Alix n’était pas tranquille. Pourtant, il n’y avait objectivement pas de raisons. Apolline était partie depuis dix minutes à peine et Paul n’avait pas bougé d’un poil. Elle décida de lancer la conversation, il fallait qu’elle sache.
« Pourquoi avez-vous fait cela ? » dit-elle soudain.

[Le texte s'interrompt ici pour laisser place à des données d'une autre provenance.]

(* ===== verification/ClientTheory.v ===== *)
(** The state that a client shows: after any run of events it is what the verified nodes
    say in the order of the events, and rebuilding it from a store that lists them in
    that order gives the same but for roles, dates of joining and heads. *)

From S2P Require Import Prelude Protocol Float32 Rtt Congestion Quota Session SessionFrames MsgPack ToxTypes Derive Wire Iblt Merkle Dag DagWire Identity Conversation SyncSession Cas Clock Messages Monad Engine Overlay Verify SideEffects Authoring Processor Handlers Poll Node EngineFrames MsgPackFormat MerkleModels IbltTheory Memory EngineModels NodeTheory Client.
From stdpp Require Import gmap sorting strings.
#[local] Open Scope Z_scope.
#[local] Open Scope list_scope.
#[local] Open Scope monad_scope.

Module ClientTheory.
Import Dag Crypto DagWire Messages Engine Client.

(** ** Replaying nodes *)

(** A node with its hash, as events carry it. *)
Definition Entry : Type := NodeHash * MerkleNode.
Definition apply_entry (s : ChatState) (x : Entry) : ChatState := apply_node_internal x.1 x.2 s.
Definition replay (l : list Entry) (s : ChatState) : ChatState := foldl apply_entry s l.

Definition of_type (ty : NodeType) (l : list Entry) : list Entry := List.filter (fun x => bool_decide (node_type x.2 = ty)) l.

(** ** What survives a rebuild *)

(** What a node does to the devices: only the devices are changed by nodes of both tracks. *)
Definition devices_entry (d : gmap LogicalIdentityPk (gset PhysicalDevicePk)) (n : MerkleNode) : gmap LogicalIdentityPk (gset PhysicalDevicePk) :=
  match content n with
  | Control (AuthorizeDevice cert) => <[author_pk n := default ∅ (d !! author_pk n) ∪ {[cert_device cert]}]> d
  | Control (RevokeDevice target _) => (fun ds => ds ∖ {[target]}) <$> d
  | Control (Invite i) => <[invitee_pk i := default ∅ (d !! invitee_pk i)]> d
  | _ => d
  end.
Definition admin_entry (a : gset PhysicalDevicePk) (n : MerkleNode) : gset PhysicalDevicePk :=
  match content n with
  | Control (AuthorizeDevice cert) => a ∪ {[cert_device cert]}
  | Control (RevokeDevice target _) => a ∖ {[target]}
  | _ => a
  end.
(** What content nodes change. *)
Record Shown := mkShown { shown_title : bytes; shown_topic : bytes; shown_announcements : gmap PhysicalDevicePk (list SignedPreKey * SignedPreKey); shown_messages : list ChatMessage }.
Definition shown (s : ChatState) : Shown := mkShown (title s) (topic s) (announcements s) (messages s).
Definition shown_entry (v : Shown) (x : Entry) : Shown :=
  shown (apply_content x.1 x.2 (mkState [] (shown_title v) (shown_topic v) ∅ ∅ (shown_announcements v) (shown_messages v) [] 0)).

Record Parts := mkParts { part_shown : Shown; part_devices : gmap LogicalIdentityPk (gset PhysicalDevicePk); part_authorized : gset PhysicalDevicePk; part_rank : Z }.
Definition parts (s : ChatState) : Parts := mkParts (shown s) (devices <$> members s) (authorized_devices s) (max_verified_rank s).
Definition parts_entry (p : Parts) (x : Entry) : Parts :=
  mkParts (shown_entry (part_shown p) x) (devices_entry (part_devices p) x.2) (admin_entry (part_authorized p) x.2) (Z.max (part_rank p) (topological_rank x.2)).

Lemma parts_apply s x : parts (apply_entry s x) = parts_entry (parts s) x.
Proof.
  destruct x as [h n]. unfold parts_entry, apply_entry, apply_node_internal, apply_content, shown_entry, devices_entry, admin_entry. cbn [fst snd]. unfold apply_content.
  destruct (content n) as [| | | |a| | | | | | | |]; try (destruct a); unfold parts, advance; simpl; try done; f_equal.
  - rewrite fmap_insert. f_equal. unfold member_or. simpl. rewrite lookup_fmap. by destruct (members s !! invitee_pk _).
  - rewrite fmap_insert. f_equal. unfold member_or. simpl. rewrite lookup_fmap. by destruct (members s !! author_pk n).
  - rewrite <- !map_fmap_compose. by apply map_fmap_ext.
Qed.

Lemma parts_replay l s : parts (replay l s) = foldl parts_entry (parts s) l.
Proof. revert s. induction l as [|x l IH]; intros s; [done|]. simpl. by rewrite <- parts_apply, <- IH. Qed.

(** ** The two tracks commute *)

Lemma shown_admin v x : node_type x.2 = Dag.Admin -> shown_entry v x = v.
Proof.
  destruct v, x as [h n]. unfold node_type, node_type_of, shown_entry, apply_content. cbn [fst snd]. destruct (content n) as [| | | |a| | | | | | | |]; try done. by destruct a.
Qed.
Lemma admin_content a n : node_type n = ContentNode -> admin_entry a n = a.
Proof. unfold node_type, node_type_of, admin_entry. destruct (content n) as [| | | |c| | | | | | | |]; try done. by destruct c. Qed.

Lemma devices_commute d a b : node_type a = Dag.Admin -> node_type b = ContentNode -> devices_entry (devices_entry d a) b = devices_entry (devices_entry d b) a.
Proof.
  unfold node_type, node_type_of, devices_entry. intros Ha Hb.
  destruct (content b) as [| | | |cb| | | | | | | |]; try done. destruct cb as [| | |i| | | | | | | |]; try done.
  destruct (content a) as [| | | |ca| | | | | | | |]; try done. destruct ca as [| | | | |cert|target reason| | | | |]; try done.
  - apply map_eq. intros k. destruct (decide (k = invitee_pk i)) as [->|Hi], (decide (author_pk a = invitee_pk i)) as [E|Ha'].
    + rewrite E, !lookup_insert_eq. done.
    + rewrite lookup_insert_eq, !lookup_insert_ne, lookup_insert_eq by done. done.
    + rewrite lookup_insert_ne, <- E, !lookup_insert_ne by congruence. done.
    + rewrite lookup_insert_ne by done. destruct (decide (k = author_pk a)) as [->|Hk]; [rewrite !lookup_insert_eq, lookup_insert_ne by done; done|]. by rewrite !lookup_insert_ne.
  - apply map_eq. intros k. rewrite !lookup_fmap. destruct (decide (k = invitee_pk i)) as [->|Hi]; [|rewrite !lookup_insert_ne by congruence; by rewrite lookup_fmap].
    rewrite !lookup_insert_eq. simpl. destruct (d !! invitee_pk i); [done|]. simpl. f_equal. set_solver.
Qed.

Lemma parts_commute p a b : node_type a.2 = Dag.Admin -> node_type b.2 = ContentNode -> parts_entry (parts_entry p a) b = parts_entry (parts_entry p b) a.
Proof.
  intros Ha Hb. unfold parts_entry. simpl. f_equal; [by rewrite !(fun v => shown_admin v a Ha)|by apply devices_commute|by rewrite !(fun x => admin_content x b.2 Hb)|lia].
Qed.

(** A fold whose steps commute across two kinds does one kind first. *)
Lemma foldl_later {A B} (f : A -> B -> A) (l : list B) b : (forall s a, a ∈ l -> f (f s a) b = f (f s b) a) -> forall s, foldl f (f s b) l = f (foldl f s l) b.
Proof. induction l as [|a l IH]; intros Hc s; [done|]. simpl. rewrite <- Hc by left. apply IH. intros s' x Hx. apply Hc. by right. Qed.
Lemma foldl_two_tracks {A B} (f : A -> B -> A) (p q : B -> bool) (l : list B) : (forall b, q b = negb (p b)) -> (forall s a b, p a = true -> q b = true -> f (f s a) b = f (f s b) a) ->
  forall s, foldl f s l = foldl f (foldl f s (List.filter p l)) (List.filter q l).
Proof.
  intros Hq Hc. induction l as [|b l IH]; intros s; [done|]. simpl. rewrite (Hq b). destruct (p b) eqn:Ep; simpl; [apply IH|].
  rewrite IH. f_equal. apply foldl_later. intros s' a [_ Hpa]%list_elem_of_In%filter_In. apply Hc; [done|]. by rewrite Hq, Ep.
Qed.

Lemma parts_tracks l s : parts (replay l s) = parts (replay (of_type ContentNode l) (replay (of_type Dag.Admin l) s)).
Proof.
  rewrite !parts_replay. apply foldl_two_tracks.
  - intros b. by destruct (node_type b.2).
  - intros p a b Ha%bool_decide_eq_true Hb%bool_decide_eq_true. by apply parts_commute.
Qed.

(** ** Heads *)

Definition referenced (l : list Entry) (h : NodeHash) : bool := existsb (fun x => bool_decide (h ∈ parents x.2)) l.
(** The nodes that no other node has as a parent. *)
Definition frontier (l : list Entry) : list NodeHash := fst <$> List.filter (fun x => negb (referenced l x.1)) l.
(** Nodes come after their parents and once. *)
Inductive causal : list Entry -> Prop :=
  | causal_nil : causal []
  | causal_snoc l x : causal l -> x.1 ∉ l.*1 -> referenced (l ++ [x]) x.1 = false -> causal (l ++ [x]).

(** The same as a test. *)
Fixpoint causal_from (past l : list Entry) : bool :=
  match l with
  | [] => true
  | x :: l => negb (bool_decide (x.1 ∈ past.*1)) && negb (referenced (past ++ [x]) x.1) && causal_from (past ++ [x]) l
  end.
Lemma causal_test l : forall past, causal past -> causal_from past l = true -> causal (past ++ l).
Proof.
  induction l as [|x l IH]; intros past Hp E; [by rewrite app_nil_r|]. simpl in E. apply andb_true_iff in E as [[En%negb_true_iff%bool_decide_eq_false Er%negb_true_iff]%andb_true_iff E].
  specialize (IH (past ++ [x])). rewrite <- app_assoc in IH. apply IH; [by apply causal_snoc|done].
Qed.

Lemma content_heads h n s : heads (apply_content h n s) = heads s.
Proof. unfold apply_content. destruct (content n) as [| | | |a| | | | | | | |]; try done. by destruct a. Qed.

Lemma filter_filter {A} (p q : A -> bool) l : List.filter p (List.filter q l) = List.filter (fun x => q x && p x) l.
Proof. induction l as [|x l IH]; [done|]. simpl. destruct (q x); simpl; [|done]. by destruct (p x); rewrite IH. Qed.
Lemma filter_fst (p : NodeHash -> bool) (l : list Entry) : List.filter p l.*1 = (List.filter (fun x => p x.1) l).*1.
Proof. induction l as [|x l IH]; [done|]. rewrite fmap_cons. cbn [List.filter]. destruct (p x.1); by rewrite ?fmap_cons, IH. Qed.

Lemma frontier_snoc l x : x.1 ∉ l.*1 -> referenced (l ++ [x]) x.1 = false ->
  frontier (l ++ [x]) = List.filter (fun h => negb (bool_decide (h ∈ parents x.2))) (frontier l) ++ [x.1].
Proof.
  intros Hn Hr. unfold frontier. rewrite List.filter_app, fmap_app. simpl. rewrite Hr. simpl. f_equal. rewrite filter_fst, filter_filter. f_equal.
  apply filter_ext. intros y. unfold referenced. rewrite existsb_app. simpl. by rewrite orb_false_r, negb_orb.
Qed.

Lemma heads_frontier cid l : causal l -> heads (replay l (default_state cid)) = frontier l.
Proof.
  induction 1 as [|l x Hl IH Hn Hr]; [done|]. unfold replay in *. rewrite foldl_app. simpl. unfold apply_entry at 1, apply_node_internal. rewrite content_heads.
  unfold advance. simpl. rewrite IH, frontier_snoc by done. rewrite bool_decide_false; [done|]. intros Hin%list_elem_of_In%filter_In.
  destruct Hin as [Hin _]. apply Hn. apply list_elem_of_In in Hin. unfold frontier in Hin. apply list_elem_of_fmap in Hin as (y & -> & Hy).
  apply list_elem_of_In, filter_In in Hy as [Hy _]. apply list_elem_of_In in Hy. by apply list_elem_of_fmap_2.
Qed.

(** In whatever order nodes are told: [h] was told, and no node told after it has it as a
    parent. *)
Definition unfollowed (l : list Entry) (h : NodeHash) : Prop := exists l1 n l2, l = l1 ++ (h, n) :: l2 /\ forall x, x ∈ l2 -> h ∉ parents x.2.

Lemma unfollowed_snoc l x h : unfollowed (l ++ [x]) h <-> h = x.1 \/ (unfollowed l h /\ h ∉ parents x.2).
Proof.
  split.
  - intros (l1 & n & l2 & E & Hl). destruct l2 as [|y l2 _] using rev_ind.
    + apply app_inj_tail in E as [_ ->]. by left.
    + rewrite app_comm_cons, app_assoc in E. apply app_inj_tail in E as [-> ->]. right. split; [|apply Hl, elem_of_app; right; left].
      exists l1, n, l2. split; [done|]. intros z Hz. apply Hl, elem_of_app. by left.
  - intros [->|[(l1 & n & l2 & -> & Hl) Hx]].
    + exists l, x.2, []. split; [by destruct x|by intros y ?%not_elem_of_nil].
    + exists l1, n, (l2 ++ [x]). split; [by rewrite <- app_assoc|]. intros y [Hy| ->%list_elem_of_singleton]%elem_of_app; [by apply Hl|done].
Qed.

Lemma heads_unfollowed cid l h : h ∈ heads (replay l (default_state cid)) <-> unfollowed l h.
Proof.
  induction l as [|x l IH] using rev_ind; [split; [by intros ?%not_elem_of_nil|by intros ([] & n & l2 & [=] & _)]|].
  rewrite unfollowed_snoc, <- IH. unfold replay. rewrite foldl_app. simpl. fold (replay l (default_state cid)). unfold apply_entry at 1, apply_node_internal. rewrite content_heads.
  unfold advance. simpl. set (hs := List.filter _ _). assert (h ∈ hs <-> h ∈ heads (replay l (default_state cid)) /\ h ∉ parents x.2) as Hhs.
  { unfold hs. rewrite !list_elem_of_In, filter_In, <- !list_elem_of_In, negb_true_iff, bool_decide_eq_false. done. }
  case_bool_decide as Hin; [|rewrite elem_of_app, list_elem_of_singleton]; rewrite Hhs; [|tauto]. split; [tauto|]. intros [->|?]; [by apply Hhs|done].
Qed.

(** ** Devices *)

(** The authorized devices are those of the members. *)
Definition owned (s : ChatState) : Prop := forall d, d ∈ authorized_devices s <-> exists k m, members s !! k = Some m /\ d ∈ devices m.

Paul tressaillit mais ne bougea pas d’un poil. Ca y est ! Il lui refaisait le coup de celui qui n’entendait pas. Sauf que cette fois-ci, cela n’allait pas se passer comme ça. Elle avait vu comment Apolline avait manœuvré pour le faire bouger.
Elle laissa donc les petits dormir au creux de la couverture et se leva.
« Vous devez me répondre maintenant. Que signifie tout cela ?» demanda-t-elle avec autorité.
La seule chose à laquelle elle n’avait pas pensé c’est qu’elle était vraiment fatiguée. Elle sentit toute la grotte tanguer autour d’elle et trébucha. Pourtant, à sa grande surprise elle ne toucha pas le sol. Elle se sentit rattrapée et portée. Quand elle ouvrit les yeux, elle était à nouveau près du feu et Paul la regardait.
« Vous êtes folle ! Restez tranquille si vous ne voulez pas mal finir ! »
Il tenta de se relever mais Alix qui ne perdait pas le nord suivait son idée. Elle le retint donc par le bras et :
« Répondez-moi maintenant ! Pourquoi faîtes-vous cela ?
- De quoi parlez-vous ? répondit-il en se dégageant de l’étreinte de la jeune femme.
- Vous essayez de tous nous tuer et puis maintenant vous m’aidez ? »
Paul la regarda l’air surpris.
« C’est à mon tour de ne rien comprendre… Vous tuer… Qu’est-ce que vous racontez ?
- C’est ça ! Faîtes l’innocent maintenant ! Nous vous prenons sur le fait en train de saboter la digue et vous trouvez le moyen de nier… Vous ne manquez pas d’air quand même !
- Ah, c’est ça ? fit-il en ayant visiblement envie de rire. Ce n’est que ça ?
- Que ça ? Vous noyez tout le monde et c’est tout ce que vous trouvez à dire ? répondit-elle en commençant à s’échauffer sérieusement.
- Noyer tout le monde ? Mais au contraire… Dites-moi, mademoiselle je-sais-tout, ce qui serait arrivé si les autres n’avaient pas pu ouvrir les vannes.
Je ne sais pas. Ca aurait finit par déborder je suppose.
Pas du tout. La digue n’aurait pas tenu jusque là. Si vous aviez observé autour de vous avant de me sauter dessus, vous auriez vu que les rondins commençaient à céder. Il fallait les soulager d’urgence et ouvrir une des vannes. Comme elle ne résistait, je l’ai faite céder.
Si ce que vous dites est vrai, pourquoi avez-vous ouvert la porte la plus près de la grotte ? La pression était telle que le canal allait forcément déborder et la noyer.
Parce que ce canal étant précisément près de notre abri, il était celui qui avait été creusé le plus profond. Tous les autres auraient fortement débordé et l’aurait inondée à coup sûr.
Mais, quand nous vous avons surpris, vous nous avez bien sauté dessus quand même. Je ne l’ai pas inventé !
Oui, mais c’était pour vous faire sortir de là ! La porte commençait a céder et vous étiez en plein sur son parcours. Si je ne vous avait pas poussées, vous auriez été toutes les deux emportées.»
Alix le regarda. Elle ne savait pas très bien si elle devait le croire ou non.